In their used section I found a book that I didn’t know I needed: Hen Frigates: Passion and Peril, Ninteenth-Century Women at Sea by Joan Druett.
I started reading it standing there in front of the shelf and couldn’t put it down. So, Reader, I bought it.
From the publisher:
In the tradition of The Midwife’s Tale and Pioneer Women — an intimate portrait of the courageous wives of sailing ship captains in the last century, told for the first time in their own words, through journals and letters, Maritime historian Joan Druett takes us into the wildly colorful, dangerous, and most of all romantic world of seafaring women who left friends and families behind to join their husbands at sea.On board a “hen frigate” (any ship with the captain’s wife aboard), a woman grappled with loneliness and boredom as she strove to create a home on a wind-driven freighter at sea. A deft historical interpreter, Druett interweaves the first-person accounts of these remarkable wives and daughters with the lyrical narrative of a sea journey — from home port to foreign port. The true stories of what they encountered on their often amazing voyages — from romantic, moonlit nights on deck to harrowing encounters with sea-sickness, storms, and even pirates — are more fascinating that any sailor’s yarn.
Lavishly illustrated with authentic seascape and maritime portraits, this path-breaking volume transports readers back to the golden age of sail. Hal Roth, author of After Fifty Thousand Miles, heralds Hen Frigates as “wonderful writing and research about American heroines of the sea”.
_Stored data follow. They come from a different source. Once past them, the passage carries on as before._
Definition SLIST_INIT (head : Z) (m : qmem) : outcome qmem := store (first_of head) None m.
Definition SLIST_INSERT_AFTER (slistelm elm : Z) (m : qmem) : outcome qmem :=
  n ← load (next_of slistelm) m; m ← store (next_of elm) n m; store (next_of slistelm) (Some elm) m.
Definition SLIST_INSERT_HEAD (head elm : Z) (m : qmem) : outcome qmem :=
  n ← load (first_of head) m; m ← store (next_of elm) n m; store (first_of head) (Some elm) m.
Definition SLIST_REMOVE_AFTER (slistelm : Z) (m : qmem) : outcome qmem :=
  n ← SLIST_NEXT slistelm m; y ← of_option "NULL" n; n ← SLIST_NEXT y m; store (next_of slistelm) n m.
Definition SLIST_REMOVE_HEAD (head : Z) (m : qmem) : outcome qmem :=
  v ← load (first_of head) m; p ← deref v; n ← load p m; store (first_of head) n m.
Definition SLIST_REMOVE (fuel : nat) (head elm : Z) (m : qmem) : outcome qmem :=
  v ← load (first_of head) m;
  if decide (v = Some elm) then SLIST_REMOVE_HEAD head m
  else
    c ← of_option "NULL" v;
    curelm ← find_before fuel c elm m;
    n ← load (next_of curelm) m; p ← deref n; n ← load p m;
    store (next_of curelm) n m.
End SL.

(** ** Lists *)
Module LI.
Definition LIST_FIRST (head : Z) (m : qmem) : outcome (option Z) := load (first_of head) m.
Definition LIST_NEXT (elm : Z) (m : qmem) : outcome (option Z) := load (next_of elm) m.
Definition LIST_EMPTY (head : Z) (m : qmem) : outcome bool := v ← load (first_of head) m; Done (bool_decide (v = None)).
Definition LIST_FOREACH (fuel : nat) (head : Z) (m : qmem) : outcome (list Z) := v ← load (first_of head) m; foreach fuel v m.
Definition LIST_FOREACH_SAFE (fuel : nat) (head : Z) (body : Z -> qmem -> outcome qmem) (m : qmem) : outcome qmem :=
  v ← LIST_FIRST head m; foreach_safe fuel body v m.

Definition LIST_INIT (head : Z) (m : qmem) : outcome qmem := store (first_of head) None m.
Definition LIST_MOVE (head1 head2 : Z) (m : qmem) : outcome qmem :=
  m ← LIST_INIT head2 m;
  e ← LIST_EMPTY head1 m;
  if (e : bool) then Done m
  else v ← load (first_of head1) m; m ← store (first_of head2) v m; LIST_INIT head1 m.
Definition LIST_INSERT_AFTER (listelm elm : Z) (m : qmem) : outcome qmem :=
  n ← load (next_of listelm) m;
  m ← store (next_of elm) n m;
  m ← match n with
      | Some _ => v ← load (next_of listelm) m; p ← deref v; storeb p (next_of elm) m
      | None => Done m
      end;
  m ← store (next_of listelm) (Some elm) m;
  storeb (next_of elm) (next_of listelm) m.
Definition LIST_INSERT_BEFORE (listelm elm : Z) (m : qmem) : outcome qmem :=
  p ← loadb (next_of listelm) m;
  m ← storeb (next_of elm) p m;
  m ← store (next_of elm) (Some listelm) m;
  p ← loadb (next_of listelm) m;
  m ← store p (Some elm) m;
  storeb (next_of listelm) (next_of elm) m.
Definition LIST_INSERT_HEAD (head elm : Z) (m : qmem) : outcome qmem :=
  n ← load (first_of head) m;
  m ← store (next_of elm) n m;
  m ← match n with
      | Some _ => v ← load (first_of head) m; p ← deref v; storeb p (next_of elm) m
      | None => Done m
      end;
  m ← store (first_of head) (Some elm) m;
  storeb (next_of elm) (first_of head) m.
Definition LIST_REMOVE (elm : Z) (m : qmem) : outcome qmem :=
  n ← load (next_of elm) m;
  m ← match n with
      | Some y => p ← loadb (next_of elm) m; storeb (next_of y) p m
      | None => Done m
      end;
  p ← loadb (next_of elm) m;
  n ← load (next_of elm) m;
  store p n m.
Definition LIST_REPLACE (elm elm2 : Z) (m : qmem) : outcome qmem :=
  n ← load (next_of elm) m;
  m ← store (next_of elm2) n m;
  m ← match n with
      | Some _ => v ← load (next_of elm2) m; p ← deref v; storeb p (next_of elm2) m
      | None => Done m
      end;
  p ← loadb (next_of elm) m;
  m ← storeb (next_of elm2) p m;
  p ← loadb (next_of elm2) m;
  store p (Some elm2) m.
End LI.

(** ** Simple queues

    The macros STAILQ are the same, with other names of the fields. *)
Module SQ.
Definition SIMPLEQ_FIRST (head : Z) (m : qmem) : outcome (option Z) := load (first_of head) m.
Definition SIMPLEQ_NEXT (elm : Z) (m : qmem) : outcome (option Z) := load (next_of elm) m.
Definition SIMPLEQ_EMPTY (head : Z) (m : qmem) : outcome bool := v ← load (first_of head) m; Done (bool_decide (v = None)).
Definition SIMPLEQ_FOREACH (fuel : nat) (head : Z) (m : qmem) : outcome (list Z) := v ← load (first_of head) m; foreach fuel v m.
Definition SIMPLEQ_FOREACH_SAFE (fuel : nat) (head : Z) (body : Z -> qmem -> outcome qmem) (m : qmem) : outcome qmem :=
  v ← load (first_of head) m; foreach_safe fuel body v m.

Definition SIMPLEQ_INIT (head : Z) (m : qmem) : outcome qmem :=
  m ← store (first_of head) None m; storeb (first_of head) (first_of head) m.
Definition SIMPLEQ_INSERT_HEAD (head elm : Z) (m : qmem) : outcome qmem :=
  n ← load (first_of head) m;
  m ← store (next_of elm) n m;
  m ← match n with None => storeb (first_of head) (next_of elm) m | Some _ => Done m end;
  store (first_of head) (Some elm) m.
Definition SIMPLEQ_INSERT_TAIL (head elm : Z) (m : qmem) : outcome qmem :=
  m ← store (next_of elm) None m;
  p ← loadb (first_of head) m;
  m ← store p (Some elm) m;
  storeb (first_of head) (next_of elm) m.
Definition SIMPLEQ_INSERT_AFTER (head listelm elm : Z) (m : qmem) : outcome qmem :=
  n ← load (next_of listelm) m;
  m ← store (next_of elm) n m;
  m ← match n with None => storeb (first_of head) (next_of elm) m | Some _ => Done m end;
  store (next_of listelm) (Some elm) m.
Definition SIMPLEQ_REMOVE_HEAD (head : Z) (m : qmem) : outcome qmem :=
  v ← load (first_of head) m; p ← deref v; n ← load p m;
  m ← store (first_of head) n m;
  match n with None => storeb (first_of head) (first_of head) m | Some _ => Done m end.
Definition SIMPLEQ_REMOVE_AFTER (head elm : Z) (m : qmem) : outcome qmem :=
  v ← load (next_of elm) m; p ← deref v; n ← load p m;
  m ← store (next_of elm) n m;
  match n with None => storeb (first_of head) (next_of elm) m | Some _ => Done m end.
Definition SIMPLEQ_REMOVE (fuel : nat) (head elm : Z) (m : qmem) : outcome qmem :=
  v ← load (first_of head) m;
  if decide (v = Some elm) then SIMPLEQ_REMOVE_HEAD head m
  else
    c ← of_option "NULL" v;
    curelm ← find_before fuel c elm m;
    n ← load (next_of curelm) m; p ← deref n; n ← load p m;
    m ← store (next_of curelm) n m;
    match n with None => storeb (first_of head) (next_of curelm) m | Some _ => Done m end.
Definition SIMPLEQ_CONCAT (head1 head2 : Z) (m : qmem) : outcome qmem :=
  e ← SIMPLEQ_EMPTY head2 m;
  if (e : bool) then Done m
  else
    p ← loadb (first_of head1) m; v ← load (first_of head2) m; m ← store p v m;
    p ← loadb (first_of head2) m; m ← storeb (first_of head1) p m;
    SIMPLEQ_INIT head2 m.
(** The element the last pointer lies in; for an empty queue it would lie in
    the head. *)
Definition SIMPLEQ_LAST (head : Z) (m : qmem) : outcome (option Z) :=
  e ← SIMPLEQ_EMPTY head m;
  if (e : bool) then Done None
  else p ← loadb (first_of head) m; match p with next_of x => Done (Some x) | first_of _ => Undef "not an element" end.
End SQ.

Module ST.
Definition STAILQ_FIRST := SQ.SIMPLEQ_FIRST.
Definition STAILQ_NEXT := SQ.SIMPLEQ_NEXT.
Definition STAILQ_EMPTY := SQ.SIMPLEQ_EMPTY.
Definition STAILQ_FOREACH := SQ.SIMPLEQ_FOREACH.
Definition STAILQ_FOREACH_SAFE := SQ.SIMPLEQ_FOREACH_SAFE.
Definition STAILQ_INIT := SQ.SIMPLEQ_INIT.
Definition STAILQ_INSERT_HEAD := SQ.SIMPLEQ_INSERT_HEAD.
Definition STAILQ_INSERT_TAIL := SQ.SIMPLEQ_INSERT_TAIL.
Definition STAILQ_INSERT_AFTER := SQ.SIMPLEQ_INSERT_AFTER.
Definition STAILQ_REMOVE_HEAD := SQ.SIMPLEQ_REMOVE_HEAD.
Definition STAILQ_REMOVE := SQ.SIMPLEQ_REMOVE.
Definition STAILQ_CONCAT := SQ.SIMPLEQ_CONCAT.
Definition STAILQ_LAST := SQ.SIMPLEQ_LAST.
End ST.

(** ** Tail queues *)
Module TQ.
Definition TAILQ_FIRST (head : Z) (m : qmem) : outcome (option Z) := load (first_of head) m.
Definition TAILQ_NEXT (elm : Z) (m : qmem) : outcome (option Z) := load (next_of elm) m.
Definition TAILQ_LAST (head : Z) (m : qmem) : outcome (option Z) := p ← loadb (first_of head) m; p ← loadb p m; load p m.
Definition TAILQ_PREV (elm : Z) (m : qmem) : outcome (option Z) := p ← loadb (next_of elm) m; p ← loadb p m; load p m.
Definition TAILQ_EMPTY (head : Z) (m : qmem) : outcome bool := v ← TAILQ_FIRST head m; Done (bool_decide (v = None)).
Definition TAILQ_FOREACH (fuel : nat) (head : Z) (m : qmem) : outcome (list Z) := v ← load (first_of head) m; foreach fuel v m.
Definition TAILQ_FOREACH_SAFE (fuel : nat) (head : Z) (body : Z -> qmem -> outcome qmem) (m : qmem) : outcome qmem :=
  v ← load (first_of head) m; foreach_safe fuel body v m.
Fixpoint reverse_loop (fuel : nat) (var : option Z) (m : qmem) : outcome (list Z) :=
  match fuel, var with
  | _, None => Done []
  | O, Some _ => Undef "the list has no end"
  | S fuel, Some x => n ← TAILQ_PREV x m; l ← reverse_loop fuel n m; Done (x :: l)
  end.
Definition TAILQ_FOREACH_REVERSE (fuel : nat) (head : Z) (m : qmem) : outcome (list Z) := v ← TAILQ_LAST head m; reverse_loop fuel v m.

Definition TAILQ_INIT (head : Z) (m : qmem) : outcome qmem :=
  m ← store (first_of head) None m; storeb (first_of head) (first_of head) m.
Definition TAILQ_INSERT_HEAD (head elm : Z) (m : qmem) : outcome qmem :=
  n ← load (first_of head) m;
  m ← store (next_of elm) n m;
  m ← match n with
      | Some _ => v ← load (first_of head) m; p ← deref v; storeb p (next_of elm) m
      | None => storeb (first_of head) (next_of elm) m
      end;
  m ← store (first_of head) (Some elm) m;
  storeb (next_of elm) (first_of head) m.
Definition TAILQ_INSERT_TAIL (head elm : Z) (m : qmem) : outcome qmem :=
  m ← store (next_of elm) None m;
  p ← loadb (first_of head) m;
  m ← storeb (next_of elm) p m;
  p ← loadb (first_of head) m;
  m ← store p (Some elm) m;
  storeb (first_of head) (next_of elm) m.
Definition TAILQ_INSERT_AFTER (head listelm elm : Z) (m : qmem) : outcome qmem :=
  n ← load (next_of listelm) m;
  m ← store (next_of elm) n m;
  m ← match n with
      | Some _ => v ← load (next_of elm) m; p ← deref v; storeb p (next_of elm) m
      | None => storeb (first_of head) (next_of elm) m
      end;
  m ← store (next_of listelm) (Some elm) m;
  storeb (next_of elm) (next_of listelm) m.
Definition TAILQ_INSERT_BEFORE (listelm elm : Z) (m : qmem) : outcome qmem :=
  p ← loadb (next_of listelm) m;
  m ← storeb (next_of elm) p m;
  m ← store (next_of elm) (Some listelm) m;
  p ← loadb (next_of listelm) m;
  m ← store p (Some elm) m;
  storeb (next_of listelm) (next_of elm) m.
Definition TAILQ_REMOVE (head elm : Z) (m : qmem) : outcome qmem :=
  n ← load (next_of elm) m;
  m ← match n with
      | Some y => p ← loadb (next_of elm) m; storeb (next_of y) p m
      | None => p ← loadb (next_of elm) m; storeb (first_of head) p m
      end;
  p ← loadb (next_of elm) m;
  n ← load (next_of elm) m;
  store p n m.
Definition TAILQ_REPLACE (head elm elm2 : Z) (m : qmem) : outcome qmem :=
  n ← load (next_of elm) m;
  m ← store (next_of elm2) n m;
  m ← match n with
      | Some _ => v ← load (next_of elm2) m; p ← deref v; storeb p (next_of elm2) m
      | None => storeb (first_of head) (next_of elm2) m
      end;
  p ← loadb (next_of elm) m;
  m ← storeb (next_of elm2) p m;
  p ← loadb (next_of elm2) m;
  store p (Some elm2) m.
Definition TAILQ_CONCAT (head1 head2 : Z) (m : qmem) : outcome qmem :=
  e ← TAILQ_EMPTY head2 m;
  if (e : bool) then Done m
  else
    p ← loadb (first_of head1) m; v ← load (first_of head2) m; m ← store p v m;
    v ← load (first_of head2) m; q ← deref v; p ← loadb (first_of head1) m; m ← storeb q p m;
    p ← loadb (first_of head2) m; m ← storeb (first_of head1) p m;
    TAILQ_INIT head2 m.
End TQ.

(** ** Families of lists *)
Inductive family := SLIST | LIST | SIMPLEQ | TAILQ.
Definition has_prev (fam : family) : bool := match fam with LIST | TAILQ => true | _ => false end.
Definition has_last (fam : family) : bool := match fam with SIMPLEQ | TAILQ => true | _ => false end.

Section Rep.
Context (fam : family).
Joan Druett’s prose is so smooth and the content is outstanding. I was hooked and so this is my #FridayReads today. What’s yours?
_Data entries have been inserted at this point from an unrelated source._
Definition process_response (r : rptr) (m : message) (s : bus) : outcome (option message * bus) :=
  req ← get_req r (hp s);
  let m := (SockMsg (m_type m.1) (user_id req) (m_tx_id m.1) (m_len m.1), m.2) in
  let error := m_type m.1 =? xs_code XS_ERROR in
  _ ← bmk_assert (error || (m_type m.1 =? req_type req)) "error || msg->type == req->req_type";
  s ← response_effect req error m s;
  h ← free_req r (hp s);
  let s := set_heap h s in
  _ ← bmk_assert (0 <? outstanding_requests s) "du->outstanding_requests > 0";
  Done (Some m, set_log (asked s) (given s ++ [m]) (set_count (outstanding_requests s - 1) s)).

Definition process_event (e : devent) (s : bus) : outcome (option message * bus) :=
  match e with EvWatch w path => process_watch_event w path s | EvReply r m => process_response r m s end.

(** [None]: there is no event, and the caller gets [NULL], or waits. *)
Definition rumpxenbus_next_event_msg (s : bus) : outcome (option (option message) * bus) :=
  match replies s with
  | [] => Done (None, s)
  | e :: l => '(m, s) ← process_event e (set_replies l s); Done (Some m, s)
  end.

(** A read ends with an error number, or waits. *)
Inductive rend := REnd (err : Z) | RWait (w : rwait).

(** What follows the assignment to [dd->rmsg]: an end of the read when there is
    no message. *)
Definition read_assign (err_if_block org resid : Z) (m : option message) (s : bus) : option rend * bus :=
  (match m with Some _ => None | None => Some (REnd (if negb (resid =? org) then 0 else err_if_block)) end,
   set_rmsg (msg_bytes <$> m) (rmsg_done s) s).

(** The copy to the process, and what remains to be read. *)
Definition read_copy (resid : Z) (s : bus) : outcome (Z * bus) :=
  bs ← of_option "dd->rmsg" (rmsg s);
  _ ← bmk_assert (zlen bs <? BUFFER_SIZE * 2) "avail < BUFFER_SIZE*2";
  _ ← bmk_assert (0 <? zlen bs) "avail > 0";
  _ ← bmk_assert (rmsg_done s <=? zlen bs) "dd->rmsg_done <= avail";
  let n := Z.min resid (zlen bs - rmsg_done s) in
  let s := set_wait (waiting s) (out s ++ take (Z.to_nat n) (drop (Z.to_nat (rmsg_done s)) bs)) s in
  let done := rmsg_done s + n in
  Done (resid - n, if done =? zlen bs then set_rmsg None 0 s else set_rmsg (Some bs) done s).

(** The loop, up to its end or to a wait, during which the lock is released. *)
Fixpoint xenbus_dev_read (fuel : nat) (nonblock : bool) (org resid : Z) (s : bus) : outcome (rend * bus) :=
  if queued_enomem s then
    if negb (org =? resid) then Done (REnd 0, s) else Done (REnd ENOMEM, set_enomem false s)
  else if resid =? 0 then Done (REnd 0, s)
  else
    let err_if_block := if want_restart s then ERESTART else if nonblock then EAGAIN else 0 in
    '(r, s) ← match rmsg s with
         | Some _ => Done (None, s)
         | None =>
             '(m, s) ← rumpxenbus_next_event_msg s;
             match m with
             | Some m => Done (read_assign err_if_block org resid m s)
             | None => if err_if_block =? 0 then Done (Some (RWait (RW org resid)), s) else Done (read_assign err_if_block org resid None s)
             end
         end;
    match r with
    | Some r => Done (r, s)
    | None =>
        '(resid, s) ← read_copy resid s;
        match fuel with
        | O => Undef "no end of messages"
        | S fuel => xenbus_dev_read fuel nonblock org resid s
        end
    end.

(** A read that was woken and has the lock again: it waits on when there is no
    event; otherwise the message is assigned to [dd->rmsg], whatever is there
    by now, and the loop goes on.  Only a read with [err_if_block] 0 waits. *)
Definition read_resume (fuel : nat) (w : rwait) (s : bus) : outcome (rend * bus) :=
  '(m, s) ← rumpxenbus_next_event_msg s;
  match m with
  | None => Done (RWait w, s)
  | Some m =>
      let '(r, s) := read_assign 0 (rw_org w) (rw_resid w) m s in
      match r with
      | Some r => Done (r, s)
      | None => '(resid, s) ← read_copy (rw_resid w) s; xenbus_dev_read fuel false (rw_org w) resid s
      end
  end.

Definition read_end (x : rend * bus) : bus :=
  match x.1 with REnd _ => x.2 | RWait w => set_wait (waiting x.2 ++ [w]) (out x.2) x.2 end.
p.s. Druett is a New Zealand historian who specializes in maritime history. Much of her research is done in the U.S. and she’s written a bunch of books, both fiction and nonfiction. I feel an author crush coming on!
How fun–enjoy!!
What a serendipitous discovery! This does look like a fascinating book — I've added it to my TBR list.
I laughed at the phrase “don't should yourself”… that's a great expression. Sometimes I find myself doing just that, worrying so much about what I ought to be reading that I don't take time to read whatever just happens to come along. But I'm lucky enough to work just a few blocks from a used bookstore, so a little lunchtime jaunt down to the shop usually cures the problem! 🙂
Thanks, Cass!
I haven't had much reading time lately and just got into chapter 2, but its still a good read. Look forward to hearing what you think whenever you get around to it. Lunchtime browsing in a used bookstore sounds like the perfect way to break up the work hours!